すべての治療を諦め、家族だけの時間を過ごすことにしました。何物にも代えられない、かけがえのない時間でした。
獣医師の言葉がなければ最後を静かに迎えられなかったでしょう。感謝しています。

ベテラン獣医師も「病気を治したい。治療の効果を試したい」という意欲は持っていたでしょう。経験を積む中で、動物と保護者の幸せについて考えるようになったのかもしれません。若い獣医師とベテラン獣医師の発言の違いは、心のケアにあるように感じました。

ペットの幸せ

二匹目の猫が体調不良を連発して入院や通院を繰り返しました。そのため設備が整っている高度救命救急センターにかかっていました。
継続して通院中、悪性腫瘍の可能性を言われました。何が猫の幸せなのかを考えました。

腫瘍の治療は入院をして全身麻酔をかけ検査をします。その後は手術や放射線治療、投薬が続いていきます。猫の精神を病みかねないストレスと多額の費用がかかります。普通の診察でさえストレスがかかり、数日食欲を失います。高齢なこともあり、これ以上の治療が幸せだとは思えませんでした。

猫の疲れ具合や腫瘍の治療をしても長くないことを総合的に考え、投薬のみとし、積極的な治療をしない決断をしました。

しかし若い獣医は、何度も積極的な治療を勧めました。“治療をすれば少しでも長く生きられるかもしれない”という意欲に満ちていました。
非常に苦しがり、一日に二度病院にかかったこともあります。担当医が緊急対応に入っていたり時間外の場合は別の医師たちが診てくれました。

若い医師からは「病院に来るのなら積極的な治療に踏み切るべきだ」という思いが聴こえて来るようでした。

ベテランの医師が対応してくれた時に、「ストレスがかかっていることがわかるので、積極的な治療は望んでいない」と言うと、「猫はそうですね。そういう子は多いし、ぼくも飼っているのでわかります。」と初めて肯定されることを言われました。
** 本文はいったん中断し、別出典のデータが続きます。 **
(* ===== verification/LuaNames.v ===== *)
(** * The names of a text are resolved

    The walk for each kind of node, and the theorem on whole trees. *)

From S2P Require Import Prelude LexCore LuaToken SyntaxTree LuaTree LuaGrammar ErrorList LuaModule LuaScope LuaModuleSpec LuaResolve.
From Stdlib Require Import Strings.Byte.
Local Open Scope Z_scope.
Local Open Scope rd_scope.

(** ** Meanings of nodes *)

Abbreviation kids := (map (fun c => (d_tok c, visit c))).

Lemma in_order_app f a b e G :
  in_order f (a ++ b) e G = let '(e', G') := in_order f a e G in in_order f b e' G'.
Proof. revert e G. induction a as [|c a IH]; intros e G; [done|]. simpl. destruct (f c e G). apply IH. Qed.

Lemma visit_leaf st lhs e G : leaf st -> visit st lhs e G = (e, G).
Proof. intros [Hl [k Hk]]. rewrite visit_node. unfold combine, children_of. unfold st_type in Hk. by rewrite Hk, Hl. Qed.

Lemma plain_leaf st e G : leaf st -> plain (d_tok st, visit st) e G = (e, G).
Proof. apply visit_leaf. Qed.

Lemma binding_name c e G : st_type c = Tk Tok_Name -> binding (d_tok c, visit c) e G = (bind (d_tok c) e, G).
Proof. unfold binding, is_name, st_type. intros H. by rewrite bool_decide_eq_true_2. Qed.
Lemma binding_other c e G : st_type c <> Tk Tok_Name -> binding (d_tok c, visit c) e G = visit c false e G.
Proof. unfold binding, is_name, st_type. intros H. by rewrite bool_decide_eq_false_2. Qed.

Lemma in_order_leaves l e G : Forall leaf l -> in_order plain (kids l) e G = (e, G).
Proof. induction 1 as [|c l Hc _ IH]; [done|]. cbn [map in_order]. by rewrite plain_leaf. Qed.

Lemma leaf_height (st : SynTree) : (0 < height st)%nat.
Proof. destruct st. simpl. lia. Qed.

(** What a node means, by its rule. *)
Ltac meaning_of st Ht := rewrite (visit_node st); unfold combine; unfold st_type in Ht; rewrite Ht; cbv iota beta.

(** The nodes that are walked as expressions are. *)
Definition is_exp (t : NodeType) : bool :=
  match t with
  | Tk _ | Rule (R_exp | R_explist | R_binop | R_unop | R_tableconstructor | R_fieldlist | R_field | R_fieldsep | R_index_
     | R_desig_ | R_call_ | R_args) => true
  | _ => false
  end.
Definition in_exp (t : NodeType) : bool :=
  is_exp t || bool_decide (t = Rule R_lambdecl_) || bool_decide (t = Rule R_prefixexp).

Lemma exp_children st c : conforms st -> is_exp (st_type st) = true -> c ∈ d_children st ->
  in_exp (st_type c) = true /\ conforms c.
Proof.
  intros Hc Ht Hin. destruct (st_type st) as [k|r] eqn:E.
  - rewrite (conforms_leaf st k Hc E) in Hin. by inversion Hin.
  - destruct (child_symbols st r c Hc E Hin) as [Hs Hcc]. split; [|exact Hcc]. clear Hin E Hcc.
    assert (Hb : forallb in_exp (symbols (production r)) = true) by (by destruct r).
    apply forallb_forall with (x := st_type c) in Hb; [done|]. by apply list_elem_of_In.
Qed.

Lemma in_exp_closed t : in_exp t = true -> opens t = false.
Proof. unfold in_exp. destruct t as [|[]]; try done. Qed.

(** The children of other statements, and of what is returned. *)
Definition in_stat (t : NodeType) : bool :=
  match t with Tk _ | Rule (R_exp | R_block) => true | _ => false end.
Definition plain_stat (t : NodeType) : bool :=
  match t with Tk _ | Rule (R_dostat_ | R_whilestat_ | R_repeatstat_ | R_ifstat_ | R_explist) => true | _ => false end.

Lemma stat_children st c : conforms st -> plain_stat (st_type st) = true -> c ∈ d_children st ->
  in_stat (st_type c) = true /\ conforms c.
Proof.
  intros Hc Ht Hin. destruct (st_type st) as [k|r] eqn:E.
  - rewrite (conforms_leaf st k Hc E) in Hin. by inversion Hin.
  - destruct (child_symbols st r c Hc E Hin) as [Hs Hcc]. split; [|exact Hcc]. clear Hin E Hcc.
    assert (Hb : forallb in_stat (symbols (production r)) = true) by (by destruct r).
    apply forallb_forall with (x := st_type c) in Hb; [done|]. by apply list_elem_of_In.
Qed.

Definition in_stats (t : NodeType) : bool :=
  plain_stat t || match t with Rule (R_assigOrCall_ | R_gfuncdecl_ | R_forstat_ | R_localdecl_) => true | _ => false end.
Lemma stats_children st c : conforms st -> st_type st = Rule R_stat \/ st_type st = Rule R_laststat -> c ∈ d_children st ->
  in_stats (st_type c) = true /\ conforms c.
Proof.
  intros Hc Ht Hin. assert (Hr : exists r, st_type st = Rule r /\ forallb in_stats (symbols (production r)) = true)
    by (destruct Ht as [-> | ->]; by eexists).
  destruct Hr as (r & E & Hb). destruct (child_symbols st r c Hc E Hin) as [Hs Hcc]. split; [|exact Hcc].
  apply forallb_forall with (x := st_type c) in Hb; [done|]. by apply list_elem_of_In.
Qed.

Section Nodes.
Context (g : nat) (base_uses : list (NodeToken * bool * NodeToken)) (base_err : Errors).
Abbreviation scoped := (scoped g).
Abbreviation inv := (inv g base_uses base_err).
Abbreviation does := (does g base_uses base_err).
Abbreviation leads := (leads g base_uses base_err).
Abbreviation result := (result g base_uses base_err).

(** The walk is what the trees mean, for trees up to a height. *)
Record walks (n : nat) : Prop := {
  w_chunk st s : conforms st -> st_type st = Rule R_chunk -> (height st <= n)%nat -> does (chunk n st s) s (visit st false);
  w_stat st s : conforms st -> st_type st = Rule R_stat \/ st_type st = Rule R_laststat -> (height st <= n)%nat ->
    does (stat n st s) s (visit st false);
  w_localdecl st s : conforms st -> st_type st = Rule R_localdecl_ -> (height st <= n)%nat -> does (localdecl n st s) s (visit st false);
  w_lvardecl st s : conforms st -> st_type st = Rule R_lvardecl_ -> (height st <= n)%nat -> does (lvardecl n st s) s (visit st false);
  w_explist st s : conforms st -> st_type st = Rule R_explist -> (height st <= n)%nat -> does (explist n st s) s (visit st false);
  w_exp st s : conforms st -> is_exp (st_type st) = true -> (height st <= n)%nat -> does (exp n st s) s (visit st false);
  w_lfuncdecl st s : conforms st -> st_type st = Rule R_lfuncdecl_ -> (height st <= n)%nat -> does (lfuncdecl n st s) s (visit st false);
  w_funcbody st f : conforms st -> st_type st = Rule R_funcbody -> (height st <= n)%nat ->
    leads (funcbody n st f) f (in_order plain (children_of st));
  w_forstat st s : conforms st -> st_type st = Rule R_forstat_ -> (height st <= n)%nat -> does (forstat n st s) s (visit st false);
  w_gfuncdecl st s : conforms st -> st_type st = Rule R_gfuncdecl_ -> (height st <= n)%nat -> does (gfuncdecl n st s) s (visit st false);
  w_prefixexp st s lhs : conforms st -> st_type st = Rule R_prefixexp -> (height st <= n)%nat ->
    does (prefixexp n st s lhs) s (visit st lhs);
  w_assignment st s lhs : conforms st -> st_type st = Rule R_assignment_ -> (height st <= n)%nat ->
    does (assignment n st s) s (visit st lhs);
  w_lambdecl st s : conforms st -> st_type st = Rule R_lambdecl_ -> (height st <= n)%nat -> does (lambdecl n st s) s (visit st false)
}.

Section Step.
Context (n : nat) (IH : walks n).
積極的な治療を勧められるたびに、自分の判断が間違っているのではないかと心が揺れました。
治療をすることも愛情、幸せとは何かを考えて治療を諦めるのも愛情なのだと感じました。

動物病院や獣医師選びに迷っている方へ

腫瘍疑いの猫は2020年12月1日に家族に囲まれて息を引き取りました。
最後の一か月は無理のない投薬のみとし、病院に連れて行くことはしませんでした。

苦しそうでしたが、家でゆっくりと過ごす選択は正しかったと思っています。
無理に治療をしても、ストレスで寿命を縮めていたでしょう。
病院選びについても後悔はありません。

なにが最善かは動物の種類や年齢や病気、保護者の考えかたによって違います。

私の実体験を元にした動物病院の選び方と獣医師の違いが、参考になれば幸いです。